*** WORKING DATA Section Begins ***

Inductive pstep (p : proto) : proto -> Prop :=
| S_submit jid spec :
    p_jobs p !! jid = None ->
    (forall jid' j, p_jobs p !! jid' = Some j -> idempotency (v_spec j) <> idempotency spec) ->
    nonterminal_count p < max_jobs ->
    pstep p (MkProto (<[jid := MkJView spec QUEUED NOT_STARTED 0]> (p_jobs p)) (p_attempts p)
               (p_leases p) (p_markers p) (p_owner p))
| S_claim jid j instance epoch lease_epoch :
    p_owner p = Some (instance, epoch) ->
    p_jobs p !! jid = Some j -> v_state j = QUEUED -> v_attempt j < max_attempts ->
    p_leases p !! v_graph j = None -> p_attempts p !! (jid, v_attempt j + 1) = None ->
    pstep p (MkProto
      (<[jid := MkJView (v_spec j) CLAIMED (v_pub j) (v_attempt j + 1)]> (p_jobs p))
      (<[(jid, v_attempt j + 1) := MkAView instance epoch true (j_gens (v_spec j)) lease_epoch]>
         (p_attempts p))
      (<[v_graph j := MkLView jid (v_attempt j + 1) instance epoch lease_epoch]> (p_leases p))
      (p_markers p) (p_owner p))
| S_update jid j s' pub' drop :
    p_jobs p !! jid = Some j ->
    s' = v_state j \/ legal (v_state j) s' ->
    (is_active s' = true -> is_active (v_state j) = true) ->
    (drop = true -> is_active s' = false /\
       exists l, p_leases p !! v_graph j = Some l /\ w_job l = jid) ->
    (s' = SUCCEEDED -> v_state j = SUCCEEDED \/ proved p jid j) ->
    pub_ok s' pub' ->
    pstep p (MkProto
      (<[jid := MkJView (v_spec j) s' pub' (v_attempt j)]> (p_jobs p))
      (if is_active (v_state j) && negb (is_active s')
       then alter close_view (jid, v_attempt j) (p_attempts p) else p_attempts p)
      (if drop : bool then delete (v_graph j) (p_leases p) else p_leases p)
      (p_markers p) (p_owner p))
| S_release g l j :
    p_leases p !! g = Some l -> p_jobs p !! w_job l = Some j -> is_terminal (v_state j) = true ->
    pstep p (MkProto (p_jobs p) (p_attempts p) (delete g (p_leases p)) (p_markers p) (p_owner p))
| S_mark jid n m :
    p_markers p !! (jid, n) = None -> is_Some (p_attempts p !! (jid, n)) ->
    pstep p (MkProto (p_jobs p) (p_attempts p) (p_leases p) (<[(jid, n) := m]> (p_markers p))
               (p_owner p))
| S_acquire instance epoch :
    epoch = match p_owner p with Some (_, e) => e + 1 | None => 1 end ->
    pstep p (MkProto (p_jobs p) (p_attempts p) (p_leases p) (p_markers p) (Some (instance, epoch))).

(** Cleanup forgets a finished job with its attempts and markers. *)
Inductive pforget (p : proto) : proto -> Prop :=
| S_forget jid j :
    p_jobs p !! jid = Some j -> is_terminal (v_state j) = true ->
    (forall g l, p_leases p !! g = Some l -> w_job l <> jid) ->
    pforget p (MkProto (delete jid (p_jobs p))
               (filter (fun ka : (pystr * Z) * aview => ka.1.1 <> jid) (p_attempts p)) (p_leases p)
               (filter (fun km : (pystr * Z) * marker => km.1.1 <> jid) (p_markers p)) (p_owner p)).

(** ** Invariant *)

Record pinv (p : proto) : Prop := {
  (** an attempt belongs to a job, numbered up to its current attempt *)
  inv_attempt : forall jid n a, p_attempts p !! (jid, n) = Some a ->
    exists j, p_jobs p !! jid = Some j /\ 1 <= n <= v_attempt j /\ v_gens a = j_gens (v_spec j);
  (** a current attempt is the job's last one, and the job is active *)
  inv_current : forall jid n a j, p_attempts p !! (jid, n) = Some a -> v_current a = true ->
    p_jobs p !! jid = Some j -> n = v_attempt j /\ is_active (v_state j) = true;
  (** an active job has a current attempt, which holds the lease of its graph *)
  inv_active : forall jid j, p_jobs p !! jid = Some j -> is_active (v_state j) = true ->
    exists a, p_attempts p !! (jid, v_attempt j) = Some a /\ v_current a = true /\
      p_leases p !! v_graph j =
        Some (MkLView jid (v_attempt j) (v_instance a) (v_epoch a) (v_lease_epoch a));
  (** a lease is on the graph of its job, held by the job's last attempt *)
  inv_lease : forall g l, p_leases p !! g = Some l ->
    exists j a, p_jobs p !! w_job l = Some j /\ v_graph j = g /\ w_attempt l = v_attempt j /\
      p_attempts p !! (w_job l, w_attempt l) = Some a /\
      l = MkLView (w_job l) (w_attempt l) (v_instance a) (v_epoch a) (v_lease_epoch a);
  (** success is proved by a marker *)
  inv_success : forall jid j, p_jobs p !! jid = Some j -> v_state j = SUCCEEDED -> proved p jid j;
  inv_bound : forall jid j, p_jobs p !! jid = Some j -> 0 <= v_attempt j <= max_attempts;
  inv_count : nonterminal_count p <= max_jobs;
  inv_unique : forall jid1 jid2 j1 j2, p_jobs p !! jid1 = Some j1 -> p_jobs p !! jid2 = Some j2 ->
    idempotency (v_spec j1) = idempotency (v_spec j2) -> jid1 = jid2;
  inv_pub : forall jid j, p_jobs p !! jid = Some j -> pub_ok (v_state j) (v_pub j);
  (** an attempt's epoch is one of the singleton's, and the latest is its owner's *)
  inv_epoch : forall k a, p_attempts p !! k = Some a ->
    exists instance epoch, p_owner p = Some (instance, epoch) /\ 1 <= v_epoch a <= epoch /\
      (v_epoch a = epoch -> v_instance a = instance);
  inv_owner : forall instance epoch, p_owner p = Some (instance, epoch) -> 1 <= epoch;
  inv_marker : forall k m, p_markers p !! k = Some m -> is_Some (p_attempts p !! k)
}.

*** WORKING DATA Section Ends ***

PROBLEM TO SOLVE: Reproduce each line in the listing above that mentions the string "last".

FINAL ANSWER:
  (** a current attempt is the job's last one, and the job is active *)
  (** a lease is on the graph of its job, held by the job's last attempt *)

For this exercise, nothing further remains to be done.